Now, scp. Scp stands for "secure cp" where cp is short for "copy." So scp allows you to securely copy files around.
In the following low-tech screencast (you have to imagine me typing the commands in and getting the responses that followed), I created a file "dummy.txt" and copied the file three times, once locally on gao-2006 (My Fedora Core 5 workstation), once local-to-remote to gao-2005 (my Mac mini), and once remote-to-remote from gao-2005 to gao-2002 (my web server, a.k.a. www.weiqigao.com):
[weiqi@gao-2006 ~]$ mkdir scp-demo
[weiqi@gao-2006 ~]$ cd scp-demo/
[weiqi@gao-2006 scp-demo]$ echo This is a test. > dummy.txt
[weiqi@gao-2006 scp-demo]$ ls
dummy.txt
[weiqi@gao-2006 scp-demo]$ scp dummy.txt copy_of_dummy.txt
[weiqi@gao-2006 scp-demo]$ ls
copy_of_dummy.txt dummy.txt
[weiqi@gao-2006 scp-demo]$ scp dummy.txt gao-2005:/Users/weiqi/copy_of_dummy.txt
dummy.txt 100% 16 0.0KB/s 00:00
[weiqi@gao-2006 scp-demo]$ ssh gao-2005 ls copy_of_dummy.txt
copy_of_dummy.txt
[weiqi@gao-2006 scp-demo]$ scp gao-2005:/Users/weiqi/copy_of_dummy.txt \
gao-2002:/home/weiqi/copy_of_copy_of_dummy.txt
copy_of_dummy.txt 100% 16 85.8KB/s 00:00
Connection to gao-2005 closed.
[weiqi@gao-2006 scp-demo]$ ssh gao-2002 ls copy_of_copy_of_dummy.txt
copy_of_copy_of_dummy.txt
[weiqi@gao-2006 scp-demo]$
Notice that when copying file locally, scp is just like the regular cp on Unix/Linux or copy on Windows. Once you understood that, copying files remotely is easy to comprehend: you just have to use the "host:/absolute/path/to/file" format to address the remote file. Note also that both arguments can be remote files.

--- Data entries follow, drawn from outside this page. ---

Lemma sign_effects (p : Program) req w :
  let out := sign p cfg orc req w in
  (∃ r i, out = (Sent r, logged w [EvHash i]) ∧ status r = 200)
  ∨ (∃ r, out = (Sent r, w) ∧ status r ≠ 200).
Proof.
  cbv zeta. rewrite sign_run. cbv zeta.
  destruct p, (env_ok cfg), (firebase_ready cfg),
    (JS.truthy (JS.get (body req) "folder")); cbn [andb];
    try (right; eexists; split; [reflexivity|done]);
    (destruct (Signer.stringToSign _);
     [left; by eexists _, _|right; eexists; split; [reflexivity|done]]).
Qed.

Lemma logged_world w i :
  roles (logged w [EvHash i]) = roles w
  ∧ writes (logged w [EvHash i]) = writes w
  ∧ outbound (logged w [EvHash i]) = outbound w
  ∧ hashes (logged w [EvHash i]) = (hashes w ++ [i])%list.
Proof.
  unfold writes, outbound, hashes, logged. cbn [roles log].
  rewrite omap_app, !List.filter_app. simpl. by rewrite !app_nil_r.
Qed.

End SignEffects.

(** X10: serving [/sign] never changes the role store, never writes to it
    and never calls the media service; it computes one digest when it
    answers 200 and none otherwise. *)
Theorem sign_route_effects (p : Program) (cfg : Config) (orc : Oracles)
    (req : Request) (w : World) :
  let out := post_sign p cfg orc req w in
  roles out.2 = roles w ∧ writes out.2 = writes w
  ∧ outbound out.2 = outbound w
  ∧ ((∃ r i, out.1 = Sent r ∧ status r = 200
             ∧ hashes out.2 = (hashes w ++ [i])%list)
     ∨ (∃ r, out.1 = Sent r ∧ status r ≠ 200 ∧ hashes out.2 = hashes w)).
Proof.
  intros out. subst out.
  pose proof (gate_world cfg orc p req w) as (Hr & Hh & Ho & Hw & _).
  pose proof (gate_refusal_or_pass cfg orc p req w) as Hg.
  destruct (gate p cfg orc req w) as [[req'|r|e] w1] eqn:Hgate;
    cbn [fst snd] in *; [| |done].
  - rewrite (post_sign_Next cfg orc p req w req' w1 Hgate).
    destruct (sign_effects cfg orc p req' w1)
      as [(r & i & -> & H200)|(r & -> & Hne)]; cbn [fst snd].
    + destruct (logged_world w1 i) as (Hr1 & Hw1 & Ho1 & Hh1).
      rewrite Hr1, Hw1, Ho1, Hh1, Hr, Hw, Ho, Hh.
      repeat split. left. by exists r, i.
    + repeat split; try done. right. by exists r.
  - rewrite (post_sign_Sent cfg orc p req w r w1 Hgate). cbn [fst snd].
    destruct Hg as [_ Hne].
    repeat split; try done. right. by exists r.
Qed.

(** X11: the [signature] field of every 200 from a [/sign] handler is a
    string of forty characters, each one of [0-9a-f]. *)
Theorem signature_is_forty_hex_digits (cfg : Config) (orc : Oracles)
    (req : Request) (w w' : World) (r : Response) :
  (∃ p, sign p cfg orc req w = (Sent r, w'))
  ∨ Open.sign cfg orc req w = (Sent r, w') →
  status r = 200 →
  ∃ sig, JS.get (json r) "signature" = JS.Str sig
         ∧ String.length sig = 40%nat
         ∧ Forall (λ a, is_lower_hex a = true) (list_ascii_of_string sig).
Proof.
  intros Hrun H200.
  assert (∃ s, JS.get (json r) "signature" = JS.Str (SHA1.hex s))
    as (s & ->).
  { destruct Hrun as [(p & Hrun)|Hrun].
    - destruct (sign_200 cfg orc p req w r w' Hrun H200)
        as (_ & _ & s & _ & -> & _).
      exists (s +:+ env_text (API_SECRET cfg)). by destruct p.
    - rewrite Open_sign_run in Hrun. cbv zeta in Hrun.
      destruct (JS.truthy (JS.get (body req) "folder")), (env_ok cfg);
        cbn [negb] in Hrun; try (injection Hrun as <- <-; discriminate).
      destruct (Signer.stringToSign _) as [s|];
        [|injection Hrun as <- <-; discriminate].
      injection Hrun as <- <-.
      by exists (s +:+ env_text (API_SECRET cfg)). }
  eexists. split; [reflexivity|apply sha1_hex_shape].
Qed.

Lemma signature_is_forty_hex_digits_witness :
  ∃ sig,
    JS.get (sign_body IndexJs Demo.cfg 1000 "folder=x&timestamp=1000"
              (JS.Str "x") JS.Undefined) "signature" = JS.Str sig
    ∧ String.length sig = 40%nat
    ∧ Forall (λ a, is_lower_hex a = true) (list_ascii_of_string sig).
Proof.
  refine (signature_is_forty_hex_digits Demo.cfg Demo.orc
            (incoming None [("folder", JS.Str "x")]) (start ∅)
            (logged (start ∅) [EvHash "folder=x&timestamp=1000abc"])
            {| status := 200;
               json := sign_body IndexJs Demo.cfg 1000
                         "folder=x&timestamp=1000" (JS.Str "x")
                         JS.Undefined |} _ eq_refl).
  left. exists IndexJs. vm_compute. reflexivity.
Defined.

(** X12: in a 200 of [part_000] the field [stringToSign] is
    [folder=<folder>&timestamp=<ts>], with [&public_id=<public_id>] between
    the two when the body has a truthy public id, and [signature] is the
    SHA-1 of that field followed by the secret: the caller can check one
    against the other. *)
Theorem string_to_sign_is_echoed (cfg : Config) (orc : Oracles)
    (req : Request) (w w' : World) (r : Response) :
  RolesDoc.sign cfg orc req w = (Sent r, w') → status r = 200 →
  let folder := JS.get (body req) "folder" in
  let public_id := JS.get (body req) "public_id" in
  let ts := pretty (Date_now orc / 1000) in
  ∃ s f,
    JS.get (json r) "stringToSign" = JS.Str s
    ∧ JS.get (json r) "signature"
      = JS.Str (SHA1.hex (s +:+ env_text (API_SECRET cfg)))
    ∧ JS.to_string folder = Some f
    ∧ (JS.truthy public_id = false →
       s = "folder=" +:+ f +:+ "&timestamp=" +:+ ts)
    ∧ (JS.truthy public_id = true →
       ∃ q, JS.to_string public_id = Some q
            ∧ s = "folder=" +:+ f +:+ "&public_id=" +:+ q
                  +:+ "&timestamp=" +:+ ts).
Proof.
  intros Hrun H200 folder public_id ts.
  destruct (sign_200 cfg orc Part000 req w r w' Hrun H200)
    as (_ & _ & s & Hs & -> & _).
  rewrite stringToSign_sign_params in Hs. fold folder public_id in Hs.
  destruct (JS.to_string folder) as [f|]; [|discriminate].
  exists s, f. split; [reflexivity|]. split; [reflexivity|].
  split; [reflexivity|]. cbn in Hs.
  destruct (JS.truthy public_id).
  - split; [discriminate|]. intros _.
    destruct (JS.to_string public_id) as [q|]; [|discriminate].
    exists q. split; [reflexivity|]. by injection Hs as <-.
  - split; [|discriminate]. intros _. by injection Hs as <-.
Qed.

Lemma string_to_sign_is_echoed_witness :
  ∃ s f,
    JS.get (sign_body Part000 Demo.cfg 1000
              "folder=x&public_id=p1&timestamp=1000"
              (JS.Str "x") (JS.Str "p1")) "stringToSign" = JS.Str s
    ∧ s = "folder=x&public_id=p1&timestamp=1000"%string
    ∧ f = "x"%string.
Proof.
  destruct (string_to_sign_is_echoed Demo.cfg Demo.orc
              (incoming None [("folder", JS.Str "x");
                              ("public_id", JS.Str "p1")]) (start ∅)
              (logged (start ∅)
                 [EvHash "folder=x&public_id=p1&timestamp=1000abc"])
              {| status := 200;
                 json := sign_body Part000 Demo.cfg 1000
                           "folder=x&public_id=p1&timestamp=1000"
                           (JS.Str "x") (JS.Str "p1") |})
    as (s & f & Hs & _ & Hf & _ & Hq).
  - vm_compute. reflexivity.
  - reflexivity.
  - exists s, f. split; [exact Hs|].
    destruct (Hq eq_refl) as (q & Hq1 & Hq2).
    injection Hf as <-. injection Hq1 as <-. split; [exact Hq2|reflexivity].
Defined.

(** X13: on a configured service the [/sign] handlers agree.  Those of
    [part_000] and of the third program of [index.js] give the same outcome
    on every request; that of the first program of [index.js] leaves the
    same world and sends the same status and the same fields, but for
    [stringToSign], which it does not send. *)
Theorem sign_handlers_agree (cfg : Config) (orc : Oracles) (req : Request)
    (w : World) :
  env_ok cfg = true → firebase_ready cfg = true →
  Open.sign cfg orc req w = RolesDoc.sign cfg orc req w
  ∧ ∃ r1 r2 w',
      Legacy.sign cfg orc req w = (Sent r1, w')
      ∧ RolesDoc.sign cfg orc req w = (Sent r2, w')
      ∧ status r1 = status r2
      ∧ (∀ k, k ≠ "stringToSign"%string →
              JS.get (json r1) k = JS.get (json r2) k)
      ∧ JS.has (json r1) "stringToSign" = false.
Proof.
  intros Henv Hready.
  split;
    rewrite ?Open_sign_run;
    rewrite (sign_run cfg orc Part000 req w : RolesDoc.sign cfg orc req w = _);
    rewrite ?(sign_run cfg orc IndexJs req w
              : Legacy.sign cfg orc req w = _);
    cbv zeta; rewrite Henv, ?Hready; cbn [negb andb].
  - by destruct (JS.truthy (JS.get (body req) "folder")).
  - destruct (JS.truthy (JS.get (body req) "folder"));
      [destruct (Signer.stringToSign _) as [s|]|];
      eexists _, _, _; (split; [reflexivity|]); (split; [reflexivity|]);
      (split; [reflexivity|]); (split; [|reflexivity]); try done.
    intros k Hk. unfold sign_body. cbn [app json].
    rewrite !(app_nil_r (signature_result _ _ _ _ _)).
    unfold signature_result. cbn [JS.get app].
    repeat (destruct (String.eqb _ k); [reflexivity|]).
    destruct (String.eqb_spec "stringToSign" k) as [<-|_]; [done|].
    reflexivity.
Qed.

Lemma sign_handlers_agree_witness :
  Open.sign Demo.cfg Demo.orc (incoming None [("folder", JS.Str "x")])
    (start ∅)
  = RolesDoc.sign Demo.cfg Demo.orc (incoming None [("folder", JS.Str "x")])
      (start ∅).
Proof.
  exact (proj1 (sign_handlers_agree Demo.cfg Demo.orc
                  (incoming None [("folder", JS.Str "x")])
                  (start ∅) eq_refl eq_refl)).
Defined.

(** ** More on [/cloudinary/delete] *)

Section DeleteEffects.
Context (cfg : Config) (orc : Oracles).

Lemma delete_effects (p : Program) req w :
  let out := cloudinary_delete p cfg orc req w in
  ∃ evs, out.2 = logged w evs ∧ (length (outbound (logged (start ∅) evs)) ≤ 1)%nat
         ∧ List.filter (λ ev, match ev with
                              | EvRoleSet _ _ => true
                              | _ => false
                              end) evs = [].
Proof.
  cbv zeta. destruct p; simpl.
  - rewrite Legacy_delete_run. cbv zeta.
    destruct (env_ok cfg), (firebase_ready cfg),
      (JS.truthy (JS.get (body req) "public_id")); cbn [negb snd];
      try (exists []; unfold logged; rewrite app_nil_r;
           split; [by destruct w|]; split; [simpl; lia|done]).
    destruct (uploader_destroy orc _); cbn [snd];
      (eexists; split; [reflexivity|]; split; [simpl; lia|done]).
  - rewrite RolesDoc_delete_run. cbv zeta.
    destruct (JS.truthy (JS.get (body req) "public_id")), (env_ok cfg);
      cbn [negb snd];
      try (exists []; unfold logged; rewrite app_nil_r;
           split; [by destruct w|]; split; [simpl; lia|done]).
    destruct (JS.to_string _); cbn [snd];
      [|exists []; unfold logged; rewrite app_nil_r;
        split; [by destruct w|]; split; [simpl; lia|done]].
    destruct (fetch orc _ _) as [[code text]|e];
      [destruct (RolesDoc.resp_ok code)|]; cbn [snd];
      (eexists; split; [reflexivity|]; split; [simpl; lia|done]).
Qed.

Lemma outbound_logged w evs :
  outbound (logged w evs)
  = (outbound w ++ outbound (logged (start ∅) evs))%list.
Proof. unfold outbound, logged, start. simpl. by rewrite List.filter_app. Qed.

End DeleteEffects.

(** X14: a [/cloudinary/delete] request that reached the handler with
    [public_id] missing or empty is answered 400 "public_id required";
    nothing is hashed and the media service is not called. *)
Theorem delete_rejects_missing_public_id (p : Program) (cfg : Config)
    (orc : Oracles) (req req' : Request) (w w' : World) :
  JS.has (body req) "public_id" = false
  ∨ JS.get (body req) "public_id" = JS.Str "" →
  gate p cfg orc req w = (Next req', w') →
  post_cloudinary_delete p cfg orc req w
  = (Sent (error_response 400 "public_id required"), w')
  ∧ hashes w' = hashes w ∧ outbound w' = outbound w.
Proof.
  intros Hpid Hgate.
  rewrite (post_cloudinary_delete_Next cfg orc p req w req' w' Hgate).
  pose proof (gate_world cfg orc p req w) as (_ & Hh & Ho & _).
  rewrite Hgate in Hh, Ho. cbn [snd] in Hh, Ho.
  destruct (gate_Next cfg orc p req w req' w' Hgate) as (Hbody & Henv & _).
  assert (Hfalsy : JS.truthy (JS.get (body req') "public_id") = false).
  { rewrite Hbody. destruct Hpid as [H|H].
    - by rewrite (get_no_property _ _ H).
    - by rewrite H. }
  split; [|done]. destruct p; simpl.
  - rewrite Legacy_delete_run. cbv zeta.
    destruct (Henv eq_refl) as [-> ->]. by rewrite Hfalsy.
  - rewrite RolesDoc_delete_run. cbv zeta. by rewrite Hfalsy.
Qed.

Lemma delete_rejects_missing_public_id_witness :
  post_cloudinary_delete IndexJs Demo.cfg Demo.orc (Demo.from "alice" [])
    (start Demo.store)
  = (Sent (error_response 400 "public_id required"),
     logged (start Demo.store) [EvVerify "tok-alice"; EvRoleGet "alice"]).
Proof.
  eapply (delete_rejects_missing_public_id IndexJs Demo.cfg Demo.orc
            (Demo.from "alice" []) _ (start Demo.store)).
  - left. reflexivity.
  - vm_compute. reflexivity.
Defined.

It just so happened that I have accounts set up on these machines that bear the same login "weiqi". Had the logins been different on different machines, I would need to use the "login@host:/absolute/path/to/file" format to address the remote file.
Had I not had ssh-agent running and my private key cached by it, scp would have prompted me for the passphrase of my key store.